======== DATA FOR THIS TASK ========

(* ===== verification/Properties.v ===== *)
(** Configuration properties: [src/util/properties.cpp].

    A [Properties] object is the map [plist] from names to strings. *)

From stdpp Require Import sorting.
From S2P Require Import Prelude Coding WriteBatch Kv Posix.

Abbreviation Properties := (gmap bytes bytes).

Definition setProperty (key value : bytes) (p : Properties) : Properties := <[key := value]> p.

Definition setPropertyInt (key : bytes) (value : Z) (p : Properties) : Properties :=
  <[key := fmt_d value]> p.

(** [getProperty (key)], whose default is ["/"]. *)
Definition getProperty1 (key : bytes) (p : Properties) : bytes :=
  match p !! key with Some v => v | None => str "/" end.

Definition getProperty (key defaultVal : bytes) (p : Properties) : bytes :=
  match p !! key with Some v => v | None => defaultVal end.

(** [atoi], which is [(int) strtol]. *)
Definition atoi (s : bytes) : Z :=
  let '(neg, d) := read_sign (skip_spaces s) in i32 (strtol_val neg (scan_digits d 0)).

Definition getPropertyInt (key : bytes) (defaultVal : Z) (p : Properties) : Z :=
  match p !! key with Some v => atoi v | None => defaultVal end.

Definition getPropertyBool (key : bytes) (defaultVal : bool) (p : Properties) : bool :=
  match p !! key with
  | Some v => if decide (v = str "true") then true else false
  | None => defaultVal
  end.

(** [is.getline (line, 1024)]: the line, the rest of the stream, and whether the
    stream is still good: it is not at the end of the file, nor when the line
    does not fit. *)
Fixpoint getline (n : nat) (s : bytes) : bytes * bytes * bool :=
  match s with
  | [] => ([], [], false)
  | b :: s' =>
      if b =? 10 then ([], s', true) else
      match n with
      | O => ([], s, false)
      | S n' => let '(line, rest, good) := getline n' s' in (b :: line, rest, good)
      end
  end.

(** [strchr (line, '=')] as the two parts around it. *)
Fixpoint split_eq (l : bytes) : option (bytes * bytes) :=
  match l with
  | [] => None
  | b :: l' => if b =? 61 then Some ([], l') else '(k, v) ← split_eq l'; Some (b :: k, v)
  end.

Definition load_line (line : bytes) (p : Properties) : Properties :=
  match split_eq (c_str line) with Some (key, val) => <[key := val]> p | None => p end.

(** The loop of [load]; every good [getline] consumes at least a newline, so the
    size of the file bounds the number of rounds. *)
Fixpoint load_loop (fuel : nat) (s : bytes) (p : Properties) : Properties :=
  match fuel with
  | O => p
  | S fuel' =>
      let '(line, rest, good) := getline 1023 s in
      let p := load_line line p in
      if (good : bool) then load_loop fuel' rest p else p
  end.

Definition load (contents : bytes) (p : Properties) : Properties :=
  load_loop (S (length contents)) contents p.

(** The entries in the order of [std::map]. *)
Definition entries (p : Properties) : list (bytes * bytes) := merge_sort key_le (map_to_list p).

Definition print_entry (kv : bytes * bytes) : bytes := kv.1 ++ [61] ++ kv.2 ++ [10].

Definition store (p : Properties) : bytes := mjoin (print_entry <$> entries p).

(** [parseOpts (argc, argv)]; a trailing option reads [argv[argc]], which is
    [NULL]. *)
Fixpoint parseOpts (argv : list bytes) (p : Properties) : option Properties :=
  match argv with
  | [] => Some p
  | (45 :: key) :: argv' =>
      match argv' with
      | val :: argv'' => parseOpts argv'' (<[key := val]> p)
      | [] => None
      end
  | _ :: argv' => parseOpts argv' p
  end.

(** * Round trip through a file *)

(** A property that survives [store] and [load]: no separator in the name, no
    line break in either part, and a line that fits the buffer. *)
Definition no_byte (c : Z) (l : bytes) : Prop := Forall (fun b => b <> c) l.

Definition entry_ok (kv : bytes * bytes) : Prop :=
  no_byte 61 kv.1 /\ no_byte 10 kv.1 /\ no_byte 0 kv.1 /\ no_byte 10 kv.2 /\ no_byte 0 kv.2 /\
  (length kv.1 + length kv.2 < 1023)%nat.

Lemma getline_line n l rest :
  no_byte 10 l -> (length l <= n)%nat -> getline n (l ++ 10 :: rest) = (l, rest, true).
Proof.
  revert n. induction l as [|b l IH]; intros n Hl Hn; [by destruct n|].
  apply Forall_cons_1 in Hl as [Hb Hl]. simpl in Hn. destruct n as [|n]; [lia|]. cbn [app getline].
  replace (b =? 10) with false by (symmetry; by apply Z.eqb_neq).
  by rewrite (IH n Hl) by lia.
Qed.

Lemma split_eq_line k v : no_byte 61 k -> split_eq (k ++ 61 :: v) = Some (k, v).
Proof.
  induction k as [|b k IH]; intros Hk; simpl; [done|].
  apply Forall_cons_1 in Hk as [Hb Hk].
  replace (b =? 61) with false by (symmetry; by apply Z.eqb_neq). by rewrite IH.
Qed.

Lemma c_str_id l : no_byte 0 l -> c_str l = l.
Proof.
  induction l as [|b l IH]; intros Hl; simpl; [done|]. apply Forall_cons_1 in Hl as [Hb Hl].
  replace (b =? 0) with false by (symmetry; by apply Z.eqb_neq). by rewrite IH.
Qed.

Lemma load_line_entry kv p : entry_ok kv -> load_line (kv.1 ++ 61 :: kv.2) p = <[kv.1 := kv.2]> p.
Proof.
  intros (H1 & H2 & H3 & H4 & H5 & H6). unfold load_line. rewrite c_str_id.
  - by rewrite split_eq_line.
  - apply Forall_app. split; [done|]. by constructor.
Qed.

Lemma load_loop_entries kvs p fuel :
  Forall entry_ok kvs -> (length kvs < fuel)%nat ->
  load_loop fuel (mjoin (print_entry <$> kvs)) p = foldl (fun p kv => <[kv.1 := kv.2]> p) p kvs.
Proof.
  revert p fuel. induction kvs as [|kv kvs IH]; intros p fuel Hok Hf; simpl in Hf.
  - by destruct fuel as [|fuel]; [lia|].
  - destruct fuel as [|fuel]; [lia|]. apply Forall_cons_1 in Hok as [Hkv Hok].
    pose proof Hkv as (H1 & H2 & H3 & H4 & H5 & H6).
    change (mjoin (print_entry <$> kv :: kvs)) with (print_entry kv ++ mjoin (print_entry <$> kvs)).
    unfold print_entry at 1. cbn [load_loop].
    replace ((kv.1 ++ [61] ++ kv.2 ++ [10]) ++ mjoin (print_entry <$> kvs))
      with ((kv.1 ++ 61 :: kv.2) ++ 10 :: mjoin (print_entry <$> kvs))
      by (rewrite <- !app_assoc; simpl; rewrite <- ?app_assoc; done).
    rewrite getline_line; [| |rewrite length_app; simpl; lia].
    + rewrite load_line_entry by done. by apply IH; [|lia].
    + apply Forall_app. split; [done|]. by constructor.
Qed.

Lemma foldl_insert_list_to_map (kvs : list (bytes * bytes)) (p : Properties) :
  foldl (fun p kv => <[kv.1 := kv.2]> p) p kvs = list_to_map (reverse kvs) ∪ p.
Proof.
  revert p. induction kvs as [|[k v] kvs IH]; intros p; simpl.
  - by rewrite map_empty_union.
  - rewrite IH, reverse_cons, list_to_map_app. simpl.
    rewrite <- map_union_assoc. f_equal. by rewrite insert_union_singleton_l.
Qed.

Lemma load_store (p : Properties) : map_Forall (fun k v => entry_ok (k, v)) p -> load (store p) ∅ = p.
Proof.
  intros Hok. unfold load, store.
  pose proof (merge_sort_Permutation key_le (map_to_list p)) as Hperm. fold (entries p) in Hperm.
  rewrite load_loop_entries.
  - rewrite foldl_insert_list_to_map, map_union_empty.
    rewrite (list_to_map_proper (reverse (entries p)) (map_to_list p)).
    + apply list_to_map_to_list.
    + rewrite reverse_Permutation, Hperm. apply NoDup_fst_map_to_list.
    + by rewrite reverse_Permutation, Hperm.
  - rewrite Hperm. apply list.Forall_forall. intros [k v] Hin. apply elem_of_map_to_list in Hin.
    by apply (Hok k v).
  - apply le_n_S. clear. induction (entries p) as [|kv l IH]; [simpl; lia|].
    assert (1 <= length (print_entry kv))%nat by (unfold print_entry; rewrite !length_app; simpl; lia).
    change (mjoin (print_entry <$> kv :: l)) with (print_entry kv ++ mjoin (print_entry <$> l)).
    rewrite length_app. simpl. lia.
Qed.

========

• YOUR GOAL:
From the records above, how many lines include the word "argv"? Only the number is wanted.

• ANSWER BELOW:
7